Thursday, April 08, 2010

On disability

I woke up from a dream. It wasn’t nice since I was rudely shaken to consciousness. I had to go to the physiotherapy department of the Medical College. As I was waiting in the long corridors, which I assessed then, was clean from sickness, from blood, there was no screaming, nobody was crying; everything was quiet. Then, all of a sudden my eyes fell on this gorgeous fellow; tall and handsome and like all fertile females of my species I gazed upon him. I would have stopped staring hadn’t it been for one reason. He was walking with the help of a stroller. He had only one leg, which had been bandaged so that it could stand the extra pressure. As he walked down the corridor, I kept looking at him. Then an amazing thing happened. He looked at me with a smile. I couldn’t help blinking to keep the tears off. Then I realized why there were no screams, no blood. They were bleeding inside, they were screaming inside. They had the choice to go on, despite the nervous twitches that made that woman in red sari convulse with her every step. Despite the obvious paralysis the man in the wheel chair was in, despite the effort with which the guy, who had his legs cut off from the thighs, tried to hoist himself up and down a special chair to gain practice. Despite their setbacks, these people, they had hope. I twitch when a mosquito bites me or cry when my finger is hurt. I feel pretty pathetic right now.

I know and you know, I hate going into statistics.

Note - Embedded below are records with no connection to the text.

Lemma canonical_of_value v name req p n : finite_decimal LedgerValidationError false v name = Ok p ->
  normal n -> dcoeff n <> 0%N -> (dval p == dval n)%Q -> _canonical_decimal v name req = Ok (Some (dec_plain n)).
Proof.
  intros Hp Hn Hc E. rewrite (canonical_eq _ _ _ _ Hp).
  destruct (N.eqb_spec (dcoeff p) 0) as [Hz|_].
  - exfalso. apply Hc, dval_zero. rewrite <- E. by apply dval_zero.
  - by rewrite (dnormalize_value p n).
Qed.

(** A decimal that rounds a number at least as large as the smallest positive one is not zero. *)
Lemma rounds_kept x n : rounds x n -> (mkval 1 Etiny <= Qabs x)%Q -> ~ (dval n == 0)%Q.
Proof.
  intros [_ H] Hx E. assert (0 < mkval 1 Etiny)%Q as Hp by (unfold mkval; rewrite Qmult_1_l; apply ten_pos).
  assert (fits (Dec false 1 Etiny) /\ fits (Dec true 1 Etiny)) as [F1 F2].
  { unfold fits, adjusted. cbn [dcoeff dexp]. change (ndigits 1) with 1. cbn [N.eqb]. unfold prec, Etiny, Emin, Emax, prec. lia. }
  assert (dval (Dec false 1 Etiny) == mkval 1 Etiny)%Q as V1 by (unfold dval, zsigned; reflexivity).
  assert (dval (Dec true 1 Etiny) == - mkval 1 Etiny)%Q as V2 by (unfold dval, zsigned; symmetry; apply (mkval_opp 1)).
  destruct (H _ F1) as [A _], (H _ F2) as [_ B]. rewrite V1, E in A. rewrite V2, E in B.
  destruct (Qlt_le_dec x 0) as [Hneg|Hpos].
  - rewrite Qabs_neg in Hx by lra. specialize (B ltac:(lra)). lra.
  - rewrite Qabs_pos in Hx by done. specialize (A Hx). lra.
Qed.

(** C37: the text stored for an amount reads back as that amount rounded to the 28 digits of the
    decimal context: exactly as that amount when it has 28 significant digits or fewer and exponents of the
    context, and not always with more digits. Unless the amount vanishes by rounding, which needs an amount
    nearer to zero than the smallest positive decimal of the context, 10^-1000026, the text is canonical again and is the one text
    of every amount of equal value, whatever its type or notation. *)
Theorem canonical_amount_roundtrip v name req p s :
  finite_decimal LedgerValidationError false v name = Ok p -> _canonical_decimal v name req = Ok (Some s) ->
  exists d n, text_decimal s = Ok d /\ rounds (dval p) n /\ (dval d == dval n)%Q /\
    (forall m, fits m -> (dval p == dval m)%Q -> (dval d == dval p)%Q) /\
    ((mkval 1 Etiny <= Qabs (dval p))%Q -> keeps p d) /\
    (keeps p d ->
      _canonical_decimal (VStr s) name req = Ok (Some s) /\ _canonical_decimal (VDec d) name req = Ok (Some s) /\
      forall v' p', finite_decimal LedgerValidationError false v' name = Ok p' -> (dval p' == dval p)%Q ->
        _canonical_decimal v' name req = Ok (Some s)).
Proof.
  intros Hp H. destruct (canonical_inv _ _ _ _ H) as (p0 & n & Hp0 & Hn & -> & Hz & Hnz).
  assert (p0 = p) as -> by congruence. clear Hp0.
  pose proof (text_decimal_plain n (proj1 Hn)) as Ht. pose proof (dval_plain_value n) as Hv.
  assert (rounds (dval p) n) as Hr.
  { destruct (N.eq_dec (dcoeff p) 0%N) as [E|E]; [|by eapply dnormalize_spec; auto].
    rewrite Hz by done. split; [done|]. intros r _. rewrite (proj2 (dval_zero p)) by done. rewrite dval_0. by split. }
  exists (plain_value n), n. do 3 (split; [done|]). split; [intros m Hm E; rewrite Hv; by eapply rounds_exact|].
  split; [intros Hk E; exfalso; rewrite Hv in E; by apply (rounds_kept _ _ Hr)|].
  intros Hk. pose proof (finite_decimal_text _ name _ Ht) as Hs.
  pose proof (finite_decimal_VDec LedgerValidationError false _ name (plain_value_range n (proj1 Hn))) as Hd.
  destruct (N.eq_dec (dcoeff n) 0%N) as [Ec|Ec].
  - assert (dcoeff p = 0%N) as Ep by (apply dval_zero, Hk; rewrite Hv; by apply dval_zero).
    assert (n = d0) as -> by auto. clear Hz Hnz. split; [exact (canonical_eq _ _ req _ Hs)|]. split; [exact (canonical_eq _ _ req _ Hd)|].
    intros v' p' Hp' E. rewrite (canonical_eq _ _ _ _ Hp').
    assert (dcoeff p' = 0%N) as -> by (apply dval_zero; rewrite E; by apply dval_zero). done.
  - split; [by apply (canonical_of_value _ _ _ (plain_value n) n)|].
    split; [by apply (canonical_of_value _ _ _ (plain_value n) n)|].
    intros v' p' Hp' E. assert (dcoeff p <> 0%N) as Hp0 by (intros Ez; apply Ec; by rewrite (Hz Ez)).
    rewrite (canonical_eq _ _ _ _ Hp'), (dnormalize_same p' p) by
      (done || intros Ez; apply Hp0, dval_zero; rewrite <- E; by apply dval_zero).
    rewrite Hnz by done. destruct (N.eqb_spec (dcoeff p') 0) as [Ez|]; [|done].
    exfalso. apply Hp0, dval_zero. rewrite <- E. by apply dval_zero.
Qed.

(** An amount of more than 28 digits is stored rounded. *)
Lemma long_amount_is_rounded :
  _canonical_decimal (VStr "1.00000000000000000000000000001") "amount" true = Ok (Some "1").
Proof. vm_compute. reflexivity. Qed.

(** ** The table *)

Definition keys (s : table) : list string := map event_key s.

Lemma find_key_Some k s r : find_key k s = Some r -> r ∈ s /\ event_key r = k.
Proof. intros H. apply find_some in H as [H1 H2]. apply String.eqb_eq in H2. by rewrite list_elem_of_In. Qed.
(** What a projection of these rows must hold, in exact arithmetic. *)
Definition exact_projection (rows : list row) (p : EconomicLedgerProjection) : Prop :=
  let over (g : fields -> Q) := qsum (map (fun r => g (r_fields r)) rows) in
  counted_projection rows p /\
  (forall k, dval (amount_at (balance_deltas p) k) == over (fun f => balance_change f k))%Q /\
  (forall k, dval (amount_at (spot_inventory_deltas p) k) == over (fun f => spot_change f k))%Q /\
  (forall k, dval (amount_at (perpetual_position_deltas p) k) == over (fun f => position_change f k))%Q /\
  (forall t k, dval (amount_at (nested_at (amounts_by_type_and_asset p) t) k)
     == over (fun f => when (String.eqb t (event_type f)) (at_key (amount_asset f) (column_value (amount f)) k)))%Q /\
  (forall t, dval (amount_at (cashflow_usd_by_type p) t) == over (fun f => cash_change f t))%Q /\
  (forall t, dval (amount_at (economic_effect_usd_by_type p) t) == when (str_in t ECONOMIC_EFFECT_TYPES) (over (fun f => cash_change f t)))%Q /\
  (dval (total_economic_effect_usd p) == over effect_usd)%Q.

Lemma project_spec s q rows :
  read_economic_events s q None = Ok rows -> (forall r, r ∈ rows -> grid_row (r_fields r)) -> Z.of_nat (length rows) <= 80000 ->
  exists p, project_economic_ledger s q = Ok p /\ exact_projection rows p /\
    forall k, on_grid (max_additions * grid_amount) (amount_at (balance_deltas p) k).
Proof.
  intros Hread Hgrid Hn. unfold project_economic_ledger. rewrite Hread. cbn [res_bind].
  set (zero := Sums (fun _ => 0%Q) (fun _ => 0%Q) (fun _ => 0%Q) (fun _ _ => 0%Q) (fun _ => 0%Q) 0%Q).
  assert (holds_sums 0 zero (empty_projection (Z.of_nat (length rows)))) as H0.
  { constructor; simpl; try apply tracks_empty; try done.
    - eexists. apply tracks_empty.
    - split; [constructor|set_solver]. }
  destruct (project_rows_spec rows 0 zero _ ltac:(lia) ltac:(unfold max_additions; lia) H0 Hgrid) as (p & Hp & H).
  rewrite Hp. cbn [res_bind]. destruct (project_rows_counts _ _ _ Hp) as [Hc Hef]. simpl in Hc, Hef.
  specialize (Hef ltac:(intros u; by destruct (str_in u _))).
  destruct (effect_total (0 + 3 * Z.of_nat (length rows)) _ p ltac:(unfold max_additions; lia) H) as (t & Ht & Hv). rewrite Ht. cbn [res_bind].
  eexists. split; [done|]. destruct H as [H1 H2 H3 H4 H5 _ _ _ _]. simpl in *.
  split; [|intros k; eapply on_grid_mono; [apply H1|]; pose proof grid_amount_pos; unfold max_additions; nia].
  split; [exact Hc|]. split; [intros k; rewrite (proj2 (H1 k)); simpl; ring|].
  split; [intros k; rewrite (proj2 (H2 k)); simpl; ring|]. split; [intros k; rewrite (proj2 (H3 k)); simpl; ring|].
  split; [intros u k; rewrite (proj2 (H4 u k)); simpl; ring|]. split; [intros k; rewrite (proj2 (H5 k)); simpl; ring|]. split.
  { intros u. unfold amount_at. rewrite Hef. destruct (str_in u _); [|by rewrite dval_0].
    fold (amount_at (cashflow_usd_by_type p) u). rewrite (proj2 (H5 u)). simpl. ring. }
  simpl. rewrite Hv. simpl. ring.
Qed.

(** C36: replaying up to 80,000 rows whose quantities, prices and amounts are multiples of 10^-12 up to
    10^10 in size (what [grid_row] says) succeeds. Every balance, inventory, position, amount by type, cash flow and
    income figure is the exact sum over the rows of the query; every counter counts the rows it
    names; and the gross notional is the running sum of |quantity times price| over the fills priced in a
    stable asset, each product and each partial sum rounded to 28 digits. *)
Theorem projection_is_exact s q rows :
  read_economic_events s q None = Ok rows -> (forall r, r ∈ rows -> grid_row (r_fields r)) -> Z.of_nat (length rows) <= 80000 ->
  exists p, project_economic_ledger s q = Ok p /\ exact_projection rows p.
Proof. intros H1 H2 H3. destruct (project_spec s q rows H1 H2 H3) as (p & Hp & He & _). by exists p. Qed.

(** ** Reconciliation *)

Lemma on_grid_fits b d : on_grid b d -> b < 10 ^ 28 -> fits d.
Proof.
  intros [H1 H2] Hb. unfold zscaled, grid_exp in *. assert (1 <= 10 ^ (dexp d - -12)) as Hp by
    (change 1 with (10 ^ 0); apply Z.pow_le_mono_r; lia).
  assert (Z.of_N (dcoeff d) <= b) as Hc.
  { replace (Z.of_N (dcoeff d)) with (Z.abs (zsigned d)) by (unfold zsigned; destruct (dneg d); lia). rewrite Z.abs_mul in H2. nia. }
  assert (ndigits (dcoeff d) <= 28) as Hn by (apply ndigits_le; lia).
  split; [done|]. split; [unfold Etiny, Emin, prec; lia|]. destruct (_ =? _)%N; [unfold Emax; lia|]. unfold adjusted, Emax. lia.
Qed.

(** The assets the loop goes through. *)
Definition all_assets (opening actual deltas : dict dec) : list string :=
  sort_strings (dedupe (dict_keys opening ++ dict_keys actual ++ dict_keys deltas)).

Lemma elem_of_all_assets o a d x : x ∈ all_assets o a d <-> x ∈ dict_keys o \/ x ∈ dict_keys a \/ x ∈ dict_keys d.
Proof. unfold all_assets. rewrite sort_strings_perm, elem_of_dedupe. set_solver. Qed.

(** The projected change of an asset, when it is known. *)
Definition known_delta (p : EconomicLedgerProjection) (q : query) (asset : string) : bool :=
  negb (none_of (dict_get (balance_deltas p) asset)) || (event_count p =? 0) && negb (none_of (q_start_time q)).

(** An asset is explained: every component is known, and the exchange balance differs from the
    opening balance plus the projected change by at most the tolerance. *)
Definition explained (p : EconomicLedgerProjection) (q : query) (opening actual tol : dict dec) (asset : string) : Prop :=
  exists o x t, dict_get opening asset = Some o /\ dict_get actual asset = Some x /\ dict_get tol asset = Some t /\
    known_delta p q asset = true /\
    (Qabs (dval x - (dval o + dval (amount_at (balance_deltas p) asset))) <= dval t)%Q.

Definition grid_dict (G : Z) (d : dict dec) : Prop := forall k v, (k, v) ∈ d -> on_grid G v.

Lemma missing_nil p q (opening actual tol : dict dec) asset :
  reason_if (none_of (dict_get opening asset)) "opening_balance"
    ++ reason_if (none_of (dict_get (balance_deltas p) asset) && negb ((event_count p =? 0) && negb (none_of (q_start_time q)))) "projected_delta"
    ++ reason_if (none_of (dict_get actual asset)) "exchange_balance"
    ++ reason_if (none_of (dict_get tol asset)) "tolerance" = [] <->
  (is_Some (dict_get opening asset) /\ is_Some (dict_get actual asset) /\ is_Some (dict_get tol asset) /\ known_delta p q asset = true).
Proof.
  unfold known_delta. destruct (dict_get opening asset), (dict_get actual asset), (dict_get tol asset),
    (dict_get (balance_deltas p) asset); simpl; try destruct ((event_count p =? 0) && _); simpl;
    split; intros H; try discriminate H; try (destruct H as ([? ?] & [? ?] & [? ?] & ?); discriminate); eauto 10.
Qed.
(** The members in the order they are written. *)
Definition members (d : list (string * pyval)) : list (string * pyval) := sort_by key_leb d.

Lemma dumps_list l ss : Forall2 (fun v s => json_dumps_raw v = Ok s) l ss -> json_dumps_raw (VList l) = Ok ("[" +:+ str_join "," ss +:+ "]").
Proof.
  intros H. change (json_dumps_raw (VList l)) with
    (let! parts := res_map_list (fun r => r) (map json_dumps_raw l) in Ok ("[" +:+ str_join "," parts +:+ "]")).
  assert (res_map_list (fun r => r) (map json_dumps_raw l) = Ok ss) as ->; [|done].
  induction H as [|v s l ss Hv _ IH]; [done|]. simpl. by rewrite Hv, IH.
Qed.

Lemma dumps_dict d ss : Forall2 (fun kv s => json_dumps_raw (snd kv) = Ok s) (members d) ss ->
  json_dumps_raw (VDict d) = Ok ("{" +:+ str_join "," (zip_with member_text (map fst (members d)) ss) +:+ "}").
Proof.
  intros H. change (json_dumps_raw (VDict d)) with
    (let! parts := res_map_list (fun kv => let! s := snd kv in Ok (json_quote json_char_raw (fst kv) +:+ ":" +:+ s))
       (sort_by key_leb (map (fun kv => (fst kv, json_dumps_raw (snd kv))) d)) in Ok ("{" +:+ str_join "," parts +:+ "}")).
  rewrite (sort_by_key_map json_dumps_raw d). fold (members d).
  match goal with |- (let! parts := ?m in _) = _ => assert (m = Ok (zip_with member_text (map fst (members d)) ss)) as ->; [|done] end.
  induction H as [|[k v] s l ss Hv _ IH]; [done|]. simpl in *. by rewrite Hv; simpl; rewrite IH.
Qed.

(** A value that is written, and whose text is read back as its canonical form. *)
Definition reads_back (v : pyval) : Prop := exists s, json_dumps_raw v = Ok s /\ reads_as s (canon v).

Lemma reads_back_list l : Forall reads_back l -> exists ss, Forall2 (fun v s => json_dumps_raw v = Ok s) l ss /\ Forall2 reads_as ss (map canon l).
Proof.
  induction 1 as [|v l (s & Hs & Hr) _ (ss & H1 & H2)]; [by exists []|]. exists (s :: ss). by split; constructor.
Qed.

Lemma reads_array ss vs : Forall2 reads_as ss vs -> reads_as ("[" +:+ str_join "," ss +:+ "]") (VList vs).
Proof.
  intros H. split; [by split|]. intros [|f] rest Hf Hr; [lia|]. rewrite !str_length_app in Hf. simpl String.length in Hf.
  assert (chars ("[" +:+ str_join "," ss +:+ "]") ++ rest = "["%char :: chars (str_join "," ss) ++ "]"%char :: rest) as ->.
  { rewrite !chars_app, <- !app_assoc. done. }
  cbn [scan_value]. change (scan_array (scan_value f) f (chars (str_join "," ss) ++ "]"%char :: rest) = Some (VList vs, rest)).
  unfold scan_array, next_char. destruct H as [|s v ss vs Hs Hss]; [done|].
  assert (head_ok (chars (str_join "," (s :: ss)))) as Hh.
  { destruct Hs as [Hh _]. destruct ss; [exact Hh|]. rewrite chars_join_cons. by destruct (chars s). }
  rewrite (skip_head _ _ Hh). rewrite <- (app_nil_l (v :: vs)).
  assert (forall k, (length (s :: ss) <= k)%nat -> scan_items (scan_value f) k [] (chars (str_join "," (s :: ss)) ++ "]"%char :: rest) =
    Some (VList ([] ++ v :: vs), rest)) as Hi.
  { intros k Hk. apply scan_items_reads; [by constructor|done| |done]. intros t Ht.
    pose proof (str_join_length "," _ _ Ht). lia. }
  rewrite Hi.
  - destruct (chars (str_join "," (s :: ss))) as [|c r]; [done|]. simpl. destruct Hh as [_ Hc].
    by destruct (Ascii.eqb_spec c "]"%char).
  - etransitivity; [apply str_join_count|lia]. intros t Ht. assert (Forall2 reads_as (s :: ss) (v :: vs)) as HF by (by constructor).
    apply list_elem_of_lookup in Ht as [i Hi']. destruct (Forall2_lookup_l _ _ _ _ _ HF Hi') as (w & _ & Hw). by eapply reads_length.
Qed.

Lemma reads_object kvs ss vs : Forall2 reads_as ss vs -> length kvs = length ss -> NoDup kvs ->
  reads_as ("{" +:+ str_join "," (zip_with member_text kvs ss) +:+ "}") (VDict (zip kvs vs)).
Proof.
  intros H Hl Hn. split; [by split|]. intros [|f] rest Hf Hr; [lia|]. rewrite !str_length_app in Hf. simpl String.length in Hf.
  set (texts := zip_with member_text kvs ss) in *.
  assert (chars ("{" +:+ str_join "," texts +:+ "}") ++ rest = "{"%char :: chars (str_join "," texts) ++ "}"%char :: rest) as ->.
  { rewrite !chars_app, <- !app_assoc. done. }
  cbn [scan_value]. change (scan_object (scan_value f) f (chars (str_join "," texts) ++ "}"%char :: rest) = Some (VDict (zip kvs vs), rest)).
  unfold scan_object, next_char. destruct kvs as [|key kvs], H as [|s v ss vs Hs Hss]; try done.
  assert (exists l, chars (str_join "," texts) = ascii_of_N 34 :: l) as [l El].
  { subst texts. cbn [zip_with]. destruct (zip_with member_text kvs ss); [by eexists|]. rewrite chars_join_cons. by eexists. }
  assert (head_ok (chars (str_join "," texts))) as Hh by (by rewrite El; split).
  rewrite (skip_head _ _ Hh).
  assert (forall k, (length (s :: ss) <= k)%nat -> scan_members (scan_value f) f k [] (chars (str_join "," texts) ++ "}"%char :: rest) =
    Some (VDict (zip (key :: kvs) (v :: vs)), rest)) as Hi.
  { intros k Hk. rewrite <- (app_nil_l (zip _ _)). apply (scan_members_reads f _ (s :: ss)); [by constructor|done|done| |done|done].
    intros t Ht. pose proof (str_join_length "," _ _ Ht). subst texts. lia. }
  rewrite Hi; [by rewrite El|].
  assert (length texts = length (s :: ss)) as <- by (subst texts; rewrite length_zip_with_l; simpl in *; lia).
  etransitivity; [apply str_join_count|lia]. intros t Ht. subst texts. apply elem_of_zip_with in Ht as (k & x & -> & _).
  unfold member_text, json_quote. rewrite !str_length_app. simpl. lia.
Qed.

Lemma float_text_finite r : float_text r = true -> str_in r ["nan"; "inf"; "-inf"] = false /\ json_float r = r /\ r <> "".
Proof.
  intros H. unfold json_float, str_in. rewrite bool_decide_eq_false.
  assert (r <> "nan" /\ r <> "inf" /\ r <> "-inf" /\ r <> "") as (H1 & H2 & H3 & H4) by (repeat split; intros ->; vm_compute in H; discriminate H).
  split; [set_solver|]. by rewrite !(proj2 (String.eqb_neq _ _)).
Qed.
Lemma append_evidence_Ok s now t r t' : append_evidence s now t = (Ok r, t') ->
  exists key new added, appended s now t key new added /\ t' = grown t new added /\ snd r = match added with [] => false | _ => true end.
Proof.
  unfold append_evidence, m_bind at 1, m_get. cbv beta iota zeta. set (k := statement_key (st_fields s)).
  destruct (find_entry k (entries t)) as [e|] eqn:Hf.
  - destruct (String.eqb_spec (st_content_hash (en_fields e)) (st_content_hash (st_fields s))) as [Hh|]; [|done]. cbn [negb].
    unfold m_bind. destruct (ledger_effect _ _ t) as [[led|] t1] eqn:El; [|done]. intros [= <- <-].
    destruct (ledger_effect_Ok _ _ _ _ _ El) as (new & -> & Hl). exists (snd led), new, []. split; [|split; [|done]].
    + split; [done|]. fold k. by rewrite Hf.
    + unfold grown. by rewrite app_nil_r.
  - unfold m_bind at 1. destruct (ledger_effect _ _ t) as [[led|] t1] eqn:El; [|done].
    destruct (ledger_effect_Ok _ _ _ _ _ El) as (new & -> & Hl). unfold m_bind. rewrite insert_checked_eq. cbn [en_fields set_ledger entries].
    fold k. rewrite Hf. destruct (find_identity (st_fields s) (entries t)) eqn:Hi; [done|]. intros [= <- <-].
    eexists _, new, _. split; [|split; [done|done]]. split; [exact Hl|]. fold k. by rewrite Hf.
Qed.

Lemma append_evidence_total s now t key new added : appended s now t key new added ->
  exists led, append_evidence s now t = (Ok (led, match added with [] => false | _ => true end), grown t new added) /\
    EconomicLedger.inserted led = Z.of_nat (length new).
Proof.
  intros [Hl H]. unfold append_evidence, m_bind at 1, m_get. cbv beta iota zeta.
  destruct (ledger_effect_total _ _ _ _ _ Hl) as (led & El & Hi).
  destruct (find_entry _ (entries t)) as [e|] eqn:Hf; destruct H as [H ->].
  - rewrite H, String.eqb_refl. cbn [negb]. unfold m_bind. rewrite El. exists led. split; [|done]. unfold grown, m_ret. by rewrite app_nil_r.
  - unfold m_bind at 1. rewrite El. unfold m_bind. rewrite insert_checked_eq. cbn [en_fields set_ledger entries]. rewrite Hf, H.
    by exists led.
Qed.

Lemma appended_det s now t key new added key' new' added' : appended s now t key new added -> appended s now t key' new' added' ->
  new' = new /\ added' = added.
Proof.
  intros H1 H2. destruct (append_evidence_total _ _ _ _ _ _ H1) as (l1 & T1 & _). destruct (append_evidence_total _ _ _ _ _ _ H2) as (l2 & T2 & _).
  rewrite T1 in T2. injection T2 as _ _ E1 E2. apply app_inv_head in E1, E2. by subst.
Qed.

(** ** The cursors *)

(** The key of the scope of a statement. *)
Definition scope_key (f : statement_fields) : string :=
  match json_sha256 false (cursor_identity (st_venue f) (st_account_id f) (statement_source f)) with Ok k => k | Err _ => "" end.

But this is one of the occasions where they are absolutely necessary. In India there are around 70-80 million disabled persons. What exactly do we mean by the term ‘disability’? Or shall we say, as it is PC now; differently abled. I wasn’t sure. So I decided to look it up. Apparently, in our scenario, disability covers physical disability, visual impairment, hearing impairment, speech disability, locomotors disability and overlapping conditions. It is said that one in every twelve households has to care for someone with disability.

Now, a very small percentage is educated and only around 40% of the disabled are employed in some way or the other. Though there is reservation in Govt jobs up to 3% since 2003, it applies only to loco motor, hearing and visual. But the fact is that they are seldom filled. Here I do wonder how disabled friendly our Govt offices are, both in terms of infrastructure and human relations. In private sector (for obvious reasons), the condition remains abysmally wretched. MNCs employ less than .05% disabled persons in their workforce while the aggregate of the top 100 corporate heavy weights in India employ around .4%. When we talk about social parity, we conveniently neglect certain aspects. We frame policies but seldom approach the implementation at a people centric level.

But, does that mean we have millions of educated disabled people waiting to rush in to fill the vacancies. Yes, there are some. But, not many. Our education system has a high problem with identifying children with special needs and responding to them. In simpler terms, the Taare Zameen Par situation (generalizing) is much more serious than the celluloid representation. There is a 3% reservation of disabled children in schools guaranteed under the Persons with Disabilities Act. Then why is there a hesitation when it comes to admitting them? A large proportion of schools are ignorant of this Act, whether Govt or private. But when it comes to private schools, again we see the proportion dwindling. So social responsibility means nothing to them? But yes, they hardly have to care when the Govt schools themselves have decaying infrastructure which mocks at the personal integrity of an ordinary child, let alone a disabled child.

Why is there such a discrepancy? We stare at the ‘midgets’, we make fun of those with twisted limbs, we don’t know how to behave with someone different. There are ‘them’ and ‘us’. As always. Well, one can argue that the system is struggling to accommodate a billion people with no difficulties and it is bit too much to ask that everything be made ‘differently abled friendly’. Maybe. But are 80 million lives too little a price to be paid for negligence? Here, who becomes the beggar in the street tugging at your dress and looking up at you to have some mercy on him or an ex army man who sells lottery for his daily bread because that’s all he is told he could do? Who becomes the one with prosthetics and has a shot at better life? Economic disparity too reflects in this stratum. But that will not change unless the social and political disparities change. There are a million questions and considerations in this issue. I just hope…. Like the man learning to walk, I just hope.

I really don’t think anyone expressed it better than Martina Navratilova, when she said; Disability is a matter of perception. If you can do just one thing well, you're needed by someone.

We need to find those 80 million different things.